1996 – Health, Travel, Readings and a Burial

In January 1996 an X-ray examination confirmed that sooner or later I would have to have an operation to replace my right hip. The specialist said that part of the problem was that the position of the hip since birth had caused undue wear. Clearly Justin and Patricia inherited from me the loose hips detected in their post-natal examinations and, thanks to the subsequent special medical care, should not have to face such operations when they reach my age. The orthopaedic surgeon’s diagnosis of my condition served nevertheless as a reminder that, apart from ageing itself, the risks I faced of more serious health problems were rapidly increasing.

Anne also faced health worries. Severe pain in her wrists led to a diagnosis of general rheumatoid arthritis. Her specialist immediately recommended an urgent attack on the condition with a range of medication.

Given our respective health scares, we were delighted when our friends Karl and Pat Jonietz, with whom we had already holidayed in Santa Fe, telephoned to say they had bought a house in the New Mexico capital and would love if we could join them there for a holiday in April. The invitation was accepted with alacrity. Given my recent decision to give a high priority to writing, I welcomed this, and every holiday prior to retirement, as providing quality time for what I hoped might become part of an artistic legacy.

As I thought about the Santa Fe trip, I decided to do something about my poetry.

From our previous Santa Fe holiday I knew that there were “open mic” poetry readings once a week at the Old Santa Fe Bookstore. I had never been to an “open mic” session, but hoped that if I brought my poetry notebooks with me on holiday I would have time to select a package from the pieces I had written since 1993 which might stand a first public performance. If I was to make a fool of myself I would prefer to do it far from home.

A diary extract tells the story of this first reading:

“11/4/96.

Went to read at the Open Mike at the Old Santa Fe Bookstore. Theoretically 7-10 p.m. Arrived at around 7h20, little sign of action. An elderly lady sitting in the bar and greeted by everyone as Karen looked like a reader with a plastic bag of papers and a magnifying glass.

Ordered a coke and read the papers, including this year’s Pulitzer Prize announcement. A tall young, dark skinned curly haired man with glasses and a magnificent Hawaiian shirt, navy blue base and yellow and white flowers and a gold cross hanging from his neck came in and sat at the bar. He clearly inquired about reading and signed on a list sitting at the mike stand end of the bar. I went over and found the list marked out in 15 minutes slots and only two names listed, at 8.15 and 8.30, so signed on for 8.45.

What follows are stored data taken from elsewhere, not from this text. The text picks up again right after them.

Lemma stays_locked_handler p pdu dlc :
  mem_get pdu 0 = Some 0x27 -> steps_by stays_locked (UDS_SRV_SecrityAcess p pdu dlc).
Proof using.
  intros Hp. pose proof (stays_locked_rel p 0x27) as HR.
  pose proof (hr_nrc_pdu _ p 0x27 pdu Hp) as Hnrc.
  pose proof (hr_suppress_bit _ p 0x27 (HandlerRel0 := HR)) as Hsb.
  assert (forall n l, steps_by stays_locked (respond p n l)) as Hre.
  { intros n l. apply stays_locked_keeps. unfold respond. steps_tac.
    apply keeps_positive_response, attempts_core. }
  assert (forall b v, keeps attempts (st_when b (sa_unlock v))) as Hul.
  { intros b v. unfold sa_unlock, set_security. steps_tac. }
  assert (forall t, steps_by stays_locked (sa_delayed t)) as Hde.
  { intros t. apply stays_locked_keeps. intros s a s' E. apply keeps_sa_delayed in E.
    unfold same, sa_view in E. by injection E as _ _ _ _ E. }
  assert (forall t, steps_by stays_locked (sa_request_seed t)) as Hrs.
  { intros t. unfold sa_request_seed. apply steps_get_bind. intros s a s'.
    case_match; intros [= <- <-] L; [done |]. unfold locked in *. cbn. by case_match. }
  pose proof (fun t mode unlock => stays_locked_send_key p 0x27 pdu t mode unlock Hp) as Hsk.
  unfold UDS_SRV_SecrityAcess, tm_get_time, env_read, pos_sid, pdu_at.
  steps_tac; try (apply Hsk, Hul); by apply stays_locked_keeps, (steps_mod _).
Qed.

Lemma main_step_locked m s s' :
  run_ok s -> msg_ok m -> uds_main_step m s = Some (tt, s') -> stays_locked s s'.
Proof using.
  intros Hok Hm E. pose proof (ro_server _ Hok) as Hsv.
  assert (view s' = view s -> stays_locked s s') as Hview.
  { intros Hv L. injection Hv as _ _ Hv _. unfold locked in *. by rewrite Hv. }
  destruct m as [msg | av | t seq]; cbn [uds_main_step] in E.
  - apply proxy_cases in E as [Hv | (can & pdu & s1 & Hreq & Hpre & E)]; [by apply Hview | | done].
    apply pre_request_view in Hpre. assert (run_ok s1) as Hok1 by (by eapply run_ok_view).
    assert (Forall is_byte pdu) as Hb by (by eapply request_bytes).
    destruct pdu as [|sid rest]; [done |].
    rewrite (server_proc_run _ _ _ _ sid) in E; [| done | by inversion Hb | apply Hok1 | by apply run_ok_levels].
    intros L. assert (locked s1) as L1 by (injection Hpre as _ _ Hpre _; unfold locked in *; by rewrite Hpre).
    revert L1. change (stays_locked s1 s').
    destruct (verdict _ _ _ _); [by apply (hr_nrc (sid := sid)) in E |].
    apply (service_steps stays_locked uds_server_ptr sid (sid :: rest)) in E; [done | apply _ | done | |]; intros ->.
    + by apply stays_locked_handler.
    + apply (hr_session_ctrl stays_locked uds_server_ptr 0x10 (0x10 :: rest) eq_refl); [intros v |];
        apply stays_locked_keeps; by steps_apply @steps_mod.
  - apply keeps_view_diag in E. exact (Hview E).
  - unfold uds_timeout in E. rewrite run_get in E.
    destruct (negb _); [injection E as <-; by apply Hview |].
    destruct t; try (injection E as <-; by apply Hview); try (apply keeps_view_callback in E; exact (Hview E)).
    { injection E as <-. by intros L. }
    apply st_bind_inv in E as (r & s1 & E & [= <-]). apply Hview. exact (calm_set_server _ _ _ E Hsv).
Qed.

(** Three wrong keys lock the security access for good: the number of wrong keys
    is never reset, so once it has reached three no run unlocks the server again. *)
Theorem uds_lockout_permanent s s' :
  run_ok s -> locked s -> u_security s = SecurityAccess_LEVEL0 -> uds_run s s' ->
  locked s' /\ u_security s' = SecurityAccess_LEVEL0.
Proof using.
  intros Hok L Hs Hr. induction Hr as [|s1 s2 s3 m Hr IH Hm E]; [done |].
  destruct (IH Hok L Hs) as [L2 Hs2]. pose proof (uds_run_keeps_ok _ _ Hok Hr) as Hok2.
  split; [by apply (main_step_locked _ _ _ Hok2 Hm E) |].
  destruct (main_step_access _ _ _ Hok2 Hm E) as [Ha _]. unfold access_state in Ha.
  inversion Ha as [[E1 E2] | can sub Hq E1 | pdu Hq Hd Hu [E1 E2] | seq Ht Hq [E1 E2]]; [congruence | | | done].
  - unfold next_session in E1. repeat case_match; injection E1 as _ <-; done.
  - destruct Hu as (_ & Hu & _). unfold locked in L2. lia.
Qed.

(** ** Executing a response *)

Lemma data_request_run p can pdu n s :
  1 <= n <= 2041 -> n <= len pdu ->
  exists s', uds_data_request p MSG_ID_UDS_REQ can (Some pdu) n s =
      Some (u32 (env_tl_send (request_header (uds_mode (uds_get p s)) MSG_ID_UDS_REQ can n ++ take (Z.to_nat n) pdu)), s') /\
    core s' = core s /\ u_suppress s' = u_suppress s /\
    u_events s' = u_events s ++
      [EvSend (request_header (uds_mode (uds_get p s)) MSG_ID_UDS_REQ can n ++ take (Z.to_nat n) pdu)].
Proof using.
  intros Hn Hl. unfold uds_data_request, uds_mod, emit. st_run.
  rewrite (proj2 (Z.eqb_neq n 0)) by lia. cbn [negb]. rewrite mem_read_ok by lia.
  change (drop (Z.to_nat 0) pdu) with pdu. st_run. set (hdr := request_header _ _ _ _).
  assert (len hdr <= 7) as Hh.
  { unfold hdr, request_header. repeat case_match; unfold len; cbn; lia. }
  change (UDS_SERVER_MAX_BYTE / 2) with 2048.
  rewrite (proj2 (Z.ltb_ge _ _)) by (autorewrite with len; lia).
  cbn [mbind option_bind]. destruct (mem_get_is_Some pdu 0) as [x ->]; [lia |]. st_run.
  eexists. split; [reflexivity |]. destruct p; by split.
Qed.

(** The last branch of [uds_positive_response]: sending. *)
Lemma send_run n pdu s :
  server_ok s -> 1 <= n <= 2041 -> n <= len pdu ->
  exists ret s',
    (ret ← uds_data_request uds_server_ptr MSG_ID_UDS_REQ UDS_CAN_ID_RES (Some pdu) n;
     (if ret =? 0 then
        uds_mod uds_server_ptr (fun u => {| u with uds_sid := stack_get pdu 0; uds_nrc := stack_get pdu 2 |});;
        st_when (NRC_RequestCorrectlyReceivedResponsePending =? stack_get pdu 2)
          (uds_set_timer uds_server_ptr P2EXT_SERVER 1)
      else mret tt);;
     set_suppress 0;;
     mret ret) s = Some (ret, s') /\ core s' = core s /\ u_suppress s' = 0 /\
    u_events s' = u_events s ++ [EvSend (response_msg (take (Z.to_nat n) pdu))].
Proof using.
  intros Hok Hn Hl. destruct (server_ok_fields _ Hok) as (Hm & _).
  destruct (data_request_run uds_server_ptr UDS_CAN_ID_RES pdu n s Hn Hl) as (s1 & E & Hc & Hsu & He).
  rewrite (st_bind_run _ _ _ _ _ E). clear E. cbn [uds_get] in He. rewrite Hm in He.
  assert (response_msg (take (Z.to_nat n) pdu) =
    request_header UDS_TYPE_SERVER MSG_ID_UDS_REQ UDS_CAN_ID_RES n ++ take (Z.to_nat n) pdu) as Hrm.
  { unfold response_msg. f_equal. f_equal. rewrite len_take. lia. }
  rewrite <- Hrm in He. set (ret := u32 _).
  match goal with |- exists _ _, (?m1 ≫= ?k) s1 = _ /\ _ =>
    assert (exists s2, m1 s1 = Some (tt, s2) /\ core s2 = core s1 /\ u_events s2 = u_events s1) as (s2 & E2 & Hc2 & He2) end.
  { destruct (ret =? 0); [| by exists s1]. unfold uds_mod. rewrite run_mod.
    destruct (_ =? stack_get pdu 2); cbn [st_when]; (eexists; split; [reflexivity |]); done. }
  rewrite (st_bind_run _ _ _ _ _ E2). unfold set_suppress. st_run.
  do 2 eexists. split; [reflexivity |]. cbn [u_suppress u_events]. rewrite He2, He.
  split; [by rewrite <- Hc, <- Hc2 | done].
Qed.

(** A response of [n] bytes whose first is not the negative response. *)
Lemma respond_run n pdu x s :
  server_ok s -> 1 <= n <= 2041 -> n <= len pdu -> mem_get pdu 0 = Some x -> x <> SID_NegativeResponse ->
  exists s', respond uds_server_ptr n pdu s = Some (tt, s') /\ core s' = core s /\ u_suppress s' = 0 /\
    u_events s' = u_events s ++
      (if u_suppress s =? 1 then [] else [EvSend (response_msg (take (Z.to_nat n) pdu))]).
Proof using.
  intros Hok Hn Hl Hx Hne. unfold respond, uds_positive_response. st_run. cbn [uds_get].
  destruct (server_ok_fields _ Hok) as (Hm & _ & _ & Hr). rewrite Hm, Hr.
  change (UDS_TYPE_SERVER =? UDS_TYPE_SERVER) with true. cbv iota.
  rewrite (proj2 (Z.leb_le _ _)) by (unfold UDS_SERVER_MAX_BYTE; lia).
  replace (stack_get pdu 0 =? SID_NegativeResponse) with false
    by (unfold stack_get; rewrite Hx; symmetry; by apply Z.eqb_neq).
  cbn [negb andb]. rewrite Bool.andb_false_r. cbn [andb].
  destruct (u_suppress s =? 1) eqn:Hs; [unfold set_suppress; st_run |].
  { eexists. split; [reflexivity |]. by rewrite app_nil_r. }
  destruct (send_run n pdu s Hok Hn Hl) as (ret & s' & E & Hc & Hsu & He).
  rewrite (st_bind_run _ _ _ _ _ E). by exists s'.
Qed.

Bought chips and another coke and waited. At 8 a lithe long-haired and moustached man with green shirt and battle trousers organised the mike, introduced himself as Richard and recited/read some sex-oriented pieces and introduced Karen. Only desultory applause on introduction and at end. Bar life going on as normal throughout and not many more than 12-15 listeners at any one time.

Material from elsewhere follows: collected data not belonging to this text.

(** C32: one round of the diagnosis: every row makes its own step for what its device
    reports, nothing is accessed out of bounds, and the buffer is saved exactly when
    a trouble code became confirmed in this round. With the recording switched off
    the round does nothing. *)
Theorem uds_diag_round s :
  diag_ok s ->
  exists s', uds_diag_all_devices s = Some (tt, s') /\ diag_ok s' /\
    (u_dtc_switch s = 0 -> s' = s) /\
    (u_dtc_switch s <> 0 ->
       (forall i r, u_diag s !! i = Some r -> exists r', u_diag s' !! i = Some r' /\
          row_status s' r' = device_next (u8 (env_fault (u_now s + i) i)) (di_thsd r) (row_status s r)) /\
       ((u_events s' = u_events s ++ [EvSaveDiag (u_diag_buf s')] /\
         exists j r r', u_diag s !! j = Some r /\ u_diag s' !! j = Some r' /\
           snd (row_status s r) = false /\ snd (row_status s' r') = true) \/
        (u_events s' = u_events s /\
         forall j r r', u_diag s !! j = Some r -> u_diag s' !! j = Some r' ->
           snd (row_status s' r') = true -> snd (row_status s r) = true))).
Proof using.
  intros Hok. unfold uds_diag_all_devices, UDS_GetDTCSetting. rewrite run_gets.
  destruct (Z.eqb_spec 0 (u_dtc_switch s)) as [H0|H0]; [exists s; split; [done |]; by split |].
  destruct (all_devices_step 17 0 false s Hok eq_refl) as (gen & s1 & E & Hok1 & Hev & Hrows & Hgen).
  change (Z.to_nat DIAG_ITEM_NUM) with 17%nat. change (Z.of_nat 0) with 0 in E. rewrite (st_bind_run _ _ _ _ _ E).
  assert (forall i r, u_diag s !! i = Some r -> exists r', u_diag s1 !! i = Some r' /\
    row_status s1 r' = device_next (u8 (env_fault (u_now s + i) i)) (di_thsd r) (row_status s r)) as Hst.
  { intros i r Hi. destruct (Hrows _ _ Hi) as (r' & Hi' & _ & _ & Hs). rewrite decide_True, Nat.sub_0_r in Hs by lia.
    by exists r'. }
  destruct gen; cbn [st_when].
  - unfold save_diag, emit. eexists. split; [reflexivity |]. split; [by eapply diag_ok_same |].
    split; [lia |]. intros _. split; [exact Hst |]. left. split; [by cbn; rewrite Hev |].
    destruct (proj1 Hgen eq_refl) as [? | Hj]; [done | exact Hj].
  - exists s1. split; [done |]. split; [done |]. split; [lia |]. intros _. split; [exact Hst |]. right.
    split; [done |]. intros j r r' Hj Hj' Hc. destruct (snd (row_status s r)) eqn:Hr; [done |]. exfalso.
    assert (false = true) by (apply Hgen; right; by exists j, r, r'). done.
Qed.

(** ** Reading trouble codes *)

(** The status byte of a row, as the specification has it: bit 0 for a counted fault,
    bit 3 for a confirmed code. *)
Definition status_byte (st : Z * bool) : Z :=
  Z.lor (if snd st then statusOfDTC_ConfirmedDTC else 0) (if 0 <? fst st then statusOfDTC_testfail else 0).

Karen was set up in a chair, with lowered mike and a chair to prop up her papers and her big stick, which she called “my baby”. Even with the mike lowered she was barely audible but I was sitting opposite her and liked the tone of her spiritual and love poems full of references to pearls and diamonds. She said she was treating us to reading her first poems from 1964 and that she had eight files similar to the tattered yellow folder from which she read. She said she found the early quality good.

Hawaiian shirt read next and was young, direct and crude in style, but effective, concerned and funny. Strong on words like “mush”. Described his brain as “a magnet attracting bad thoughts”. He finished reciting by heart a piece about collecting a girl’s tears, filtering and freezing them and inviting us to a cocktail party.

I sat on a bar stool with my books on an adjoining stool. I ran through my rehearsed lyric and political programme, only leaving out “Casement”, which I then read at the end, because there was time.

Same applause as everyone else, with a slight impression that a few people liked the work. I would say preferring the lyric to the political. They were probably right, particularly with the mike the politics probably sounds trite.”

Since that first Santa Fe reading, I have written a lot more and even read at a public session organised by the Scottish Poetry Society at the Edinburgh Festival. I wonder whether the poetic side of my muse will survive the competition from my other retirement projects in which the multimedia dimension seems more immediately exciting.

In July 1996 John and I did what we could to contribute to Florence’s immortality. We placed an inscribed stone of polished granite on the memorial lawn in Glastonbury cemetery to cover the small square of excavated soil in which we buried the wooden casket containing Mum’s ashes.

It is an immense tribute to the freedom of rural England that, since I could only be in Glastonbury on the weekend following the arrival of the stone, and the completion of the official interment formalities, the cemetery authorities were prepared to leave the newly opened plot to be accessed by ourselves on the chosen Sunday afternoon, when there would be no cemetery worker or burial official in attendance.

Had we ever been closer to Mum than when we felt the ashes shift in the box as we pushed it into place so that soil fell around it, ready to be compacted by the newly cut stone?